(Dataset entries)
(* ===== verification/L3Builder.v ===== *)
(** The logical view: addresses in the boxes of their subnets.

    [server/topology/service/l3_builder.rs] and
    [server/topology/service/subnet_graph_builder.rs].  The icon and colour of a
    subnet are display data, and the handles an anchor planner would set are left
    to the client by the code. *)

From S2P Require Import Prelude Net Ports Position Entities ServiceIdentity Patterns Services Hosts HostMatch Locks Lldp Interfaces Subnets Topology ElementRules EdgeBuilder L2Builder.
Local Open Scope Z_scope.

Record SubnetChildData := {
  ch_id : Uuid;
  ch_header : option string;
  ch_host_id : Uuid;
  ch_ip_address_id : option Uuid
}.

(** [SubnetType::name]. *)
Definition subnet_type_name (t : SubnetType) : string :=
  match t with
  | SInternet => "Internet" | SRemote => "Remote" | SGateway => "Gateway" | SVpnTunnel => "VPN" | SDmz => "DMZ"
  | SLan => "LAN" | SIoT => "IoT" | SGuest => "Guest" | SWiFi => "WiFi" | SManagement => "Management"
  | SDockerBridge => "Docker Bridge" | SPodmanBridge => "Podman Bridge" | SMacVlan => "MacVLAN"
  | SIpVlan => "IpVLAN" | SStorage => "Storage" | SLoopback => "Loopback" | SUnknown => "Unknown"
  end%string.

Section L3.
Context `{UuidLib, MapOrder} (registry : list ServiceDefinition) (cidr_text : IpCidr → string)
        (ctx : TopologyContext).

(** The first bridge subnet of each host and runtime. *)
Definition compute_container_bridge_grouping : list ((Uuid * SubnetType) * Uuid) :=
  foldl (λ m i,
    match get_subnet_by_id ctx (subnet_id (ip_base i)) with
    | None => m
    | Some s =>
        let k := (ip_host_id (ip_base i), subnet_type (s_base s)) in
        if is_container_bridge (subnet_type (s_base s))
        then match assoc k m with Some _ => m | None => m ++ [(k, s_id s)] end
        else m
    end) [] (c_ip_addresses ctx).

Definition determine_subnet_child_header_text (i : IPAddress) (host : HostRow) (t : SubnetType) : option string :=
  let name := h_name (h_base host) in
  let host_interfaces := get_ip_addresses_for_host ctx (h_id host) in
  let host_has_name := negb (String.eqb name "Unknown Device") && negb (String.eqb name "") in
  match container_runtime_label t with
  | Some runtime =>
      if host_has_name then Some (runtime +:+ " @ " +:+ name)
      else (λ i, runtime +:+ " @ " +:+ bytes_str (ip_text (ip_address (ip_base i))))
           <$> List.find (λ i, match get_subnet_from_ip_address_id ctx (ip_id i) with
                               | Some s => negb (is_container_bridge (subnet_type (s_base s)))
                               | None => false
                               end) host_interfaces
  | None =>
      if bool_decide (is_Some (get_host_is_virtualized_by ctx (h_id host))) && host_has_name then Some name
      else
        let first_service_name_matches_host_name :=
          match get_services_for_host ctx (h_id host) with
          | s :: _ => String.eqb (sv_name (sv_base s)) name
          | [] => false
          end in
        let host_name_is_interface_ip := String.eqb (bytes_str (ip_text (ip_address (ip_base i)))) name in
        let ip_addresses_with_node :=
          List.filter (λ i, match get_services_bound_to_ip_address ctx (ip_id i) with [] => false | _ => true end)
            host_interfaces in
        if negb host_name_is_interface_ip && negb first_service_name_matches_host_name && host_has_name
           && (length ip_addresses_with_node <? 2)%nat
        then Some name else None
  end.

(** The type of the subnet of an address; a missing subnet has the default. *)
Definition subnet_type_of (i : IPAddress) : SubnetType :=
  match get_subnet_by_id ctx (subnet_id (ip_base i)) with Some s => subnet_type (s_base s) | None => SUnknown end.

(** The box an address is drawn in. *)
Definition box_of (merge : bool) (grouping : list ((Uuid * SubnetType) * Uuid)) (host : HostRow) (i : IPAddress)
    : option Uuid :=
  if merge && is_container_bridge (subnet_type_of i) then assoc (h_id host, subnet_type_of i) grouping
  else Some (subnet_id (ip_base i)).

Definition place_child (merge : bool) (grouping : list ((Uuid * SubnetType) * Uuid)) (i : IPAddress)
    : option (Uuid * SubnetChildData) :=
  host ← get_host_by_id ctx (ip_host_id (ip_base i));
  if exclude_from_topology (subnet_type_of i) then None
  else
    box ← box_of merge grouping host i;
    Some (box, {| ch_id := ip_id i; ch_header := determine_subnet_child_header_text i host (subnet_type_of i);
                  ch_host_id := h_id host; ch_ip_address_id := Some (ip_id i) |}).

Section Grouping.
Context (g : GroupingConfig).

Definition merge : bool := should_group_container_bridges g.
Definition bridge_grouping : list ((Uuid * SubnetType) * Uuid) :=
  if merge then compute_container_bridge_grouping else [].

Definition children : list (Uuid * SubnetChildData) := omap (place_child merge bridge_grouping) (c_ip_addresses ctx).

(** [group_children_by_subnet]. *)
Definition children_by_subnet : gmap Uuid (list SubnetChildData) :=
  (fmap snd : list (Uuid * SubnetChildData) → list SubnetChildData)
    <$> (group_by (λ kc : Uuid * SubnetChildData, Some kc.1) children : gmap Uuid _).

(** The bridge subnets each host merges into a box. *)
Definition container_bridge_subnets_by_host : gmap (Uuid * Uuid) (list Uuid) :=
  foldl (λ m i,
    match get_host_by_id ctx (ip_host_id (ip_base i)) with
    | None => m
    | Some host =>
        if negb (exclude_from_topology (subnet_type_of i)) && is_container_bridge (subnet_type_of i)
        then match assoc (h_id host, subnet_type_of i) bridge_grouping with
             | Some box => map_push (h_id host, box) (subnet_id (ip_base i)) m
             | None => m
             end
        else m
    end) ∅ (c_ip_addresses ctx).

Definition consolidated_container_bridge_subnets : gmap Uuid (list Uuid) :=
  if merge
  then foldl (λ m kv, <[kv.1.2 := dedup N.eqb (sort_by N.leb kv.2)]> m) ∅ (map_iter container_bridge_subnets_by_host)
  else ∅.

Definition child_node (box : Uuid) (c : SubnetChildData) : Node :=
  node_element (ch_id c) box (ch_host_id c) (El_IPAddress box (ch_ip_address_id c)) (ch_header c).

(** The stack of an address on a container network: its only one. *)
Definition child_deployment_group (box : Uuid) (c : SubnetChildData) : option string :=
  let is_container_subnet :=
    match get_subnet_by_id ctx box with Some s => is_container_network (subnet_type (s_base s)) | None => false end in
  if is_container_subnet then
    let on_host := get_services_for_host ctx (ch_host_id c) in
    let services := match ch_ip_address_id c with
                    | Some ip => List.filter (λ s, existsb (λ b, bool_decide (ip_address_id b = Some ip))
                                                     (bindings (sv_base s))) on_host
                    | None => on_host
                    end in
    match elements (list_to_set (omap compose_project_of services) : gset string) with
    | [p] => Some p
    | _ => None
    end
  else None.

Definition child_resolve (box : Uuid) (cs : list SubnetChildData) (n : Node) : option ElementMatchData :=
  c ← lookup_by ch_id cs !! n_id n;
  Some {| md_categories := service_category registry <$> get_services_for_host ctx (ch_host_id c);
          md_tags := resolve_element_tag_ids E_IPAddress (ch_host_id c)
                       {| tl_hosts := Some (λ h, lookup_by h_id (c_hosts ctx) !! h); tl_services := None;
                          tl_subnets := None |};
          md_entity := E_IPAddress; md_virtualizer := None;
          md_deployment_group := child_deployment_group box c;
          md_native_vlan := None; md_vlan_number := None; md_vlan_name := None; md_is_trunk_port := false;
          md_oper_status := None |}.

(** [create_nested_group_containers]. *)
Definition create_nested_group_containers (box : Uuid) (cs : list SubnetChildData) (nodes : list Node) : list Node :=
  apply_stack_runtime_logos (c_services ctx)
    (apply_element_rules nodes (child_resolve box cs) None None
       (element_rules (from_request_options (c_request ctx) (c_view ctx)))).1.

Definition create_child_nodes (nodes : list Node) (bc : Uuid * list SubnetChildData) : list Node :=
  create_nested_group_containers bc.1 bc.2 (nodes ++ (child_node bc.1 <$> bc.2)).

(** [create_subnet_child_nodes]: the boxes and the nodes in them. *)
Definition create_subnet_child_nodes : list Uuid * list Node :=
  (set_iter (dom children_by_subnet), foldl create_child_nodes [] (map_iter children_by_subnet)).

Fixpoint join_text (sep : string) (l : list string) : string :=
  match l with
  | [] => ""
  | [x] => x
  | x :: l => x +:+ sep +:+ join_text sep l
  end.

Definition subnet_header (box : Uuid) : option string :=
  match consolidated_container_bridge_subnets !! box with
  | Some cids =>
      let merged := List.filter (λ s, bool_decide (s_id s ∈ cids)) (c_subnets ctx) in
      let runtime := default "Container"%string (head merged ≫= λ s, container_runtime_label (subnet_type (s_base s))) in
      Some (runtime +:+ " Bridge: (" +:+ join_text ", " ((λ s, cidr_text (cidr (s_base s))) <$> merged) +:+ ")")
  | None =>
      (λ s, let c := cidr_text (cidr (s_base s)) in
            let name_or_type :=
              if negb (String.eqb (s_name (s_base s)) c) then s_name (s_base s)
              else if show_label (subnet_type (s_base s)) then subnet_type_name (subnet_type (s_base s)) else ""%string in
            if String.eqb name_or_type "" then c else name_or_type +:+ ": " +:+ c) <$> get_subnet_by_id ctx box
  end.

Definition subnet_node (box : Uuid) : Node :=
  top_container box CT_Subnet (Some box)
    (bool_decide (is_Some (consolidated_container_bridge_subnets !! box)) || is_bridge_subnet ctx box)
    (subnet_header box).
Definition create_subnet_nodes (boxes : list Uuid) : list Node := subnet_node <$> boxes.

Definition l3_edges : list Edge :=
  create_interface_edges ctx ++ create_dependency_edges ctx ++ create_vm_host_edges ctx
  ++ create_containerized_service_edges ctx g ++ create_same_container_edges ctx ++ create_physical_link_edges ctx.

Definition l3_build : list Node * list Edge :=
  let '(boxes, child_nodes) := create_subnet_child_nodes in
  (create_subnet_nodes boxes ++ child_nodes, l3_edges).
End Grouping.
End L3.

_TASK_. Write out the records exactly, starting at the first line and stopping after the line that contains "(** The first".

_EXPECTED OUTPUT_.
(* ===== verification/L3Builder.v ===== *)
(** The logical view: addresses in the boxes of their subnets.

    [server/topology/service/l3_builder.rs] and
    [server/topology/service/subnet_graph_builder.rs].  The icon and colour of a
    subnet are display data, and the handles an anchor planner would set are left
    to the client by the code. *)

From S2P Require Import Prelude Net Ports Position Entities ServiceIdentity Patterns Services Hosts HostMatch Locks Lldp Interfaces Subnets Topology ElementRules EdgeBuilder L2Builder.
Local Open Scope Z_scope.

Record SubnetChildData := {
  ch_id : Uuid;
  ch_header : option string;
  ch_host_id : Uuid;
  ch_ip_address_id : option Uuid
}.

(** [SubnetType::name]. *)
Definition subnet_type_name (t : SubnetType) : string :=
  match t with
  | SInternet => "Internet" | SRemote => "Remote" | SGateway => "Gateway" | SVpnTunnel => "VPN" | SDmz => "DMZ"
  | SLan => "LAN" | SIoT => "IoT" | SGuest => "Guest" | SWiFi => "WiFi" | SManagement => "Management"
  | SDockerBridge => "Docker Bridge" | SPodmanBridge => "Podman Bridge" | SMacVlan => "MacVLAN"
  | SIpVlan => "IpVLAN" | SStorage => "Storage" | SLoopback => "Loopback" | SUnknown => "Unknown"
  end%string.

Section L3.
Context `{UuidLib, MapOrder} (registry : list ServiceDefinition) (cidr_text : IpCidr → string)
        (ctx : TopologyContext).

(** The first bridge subnet of each host and runtime. *)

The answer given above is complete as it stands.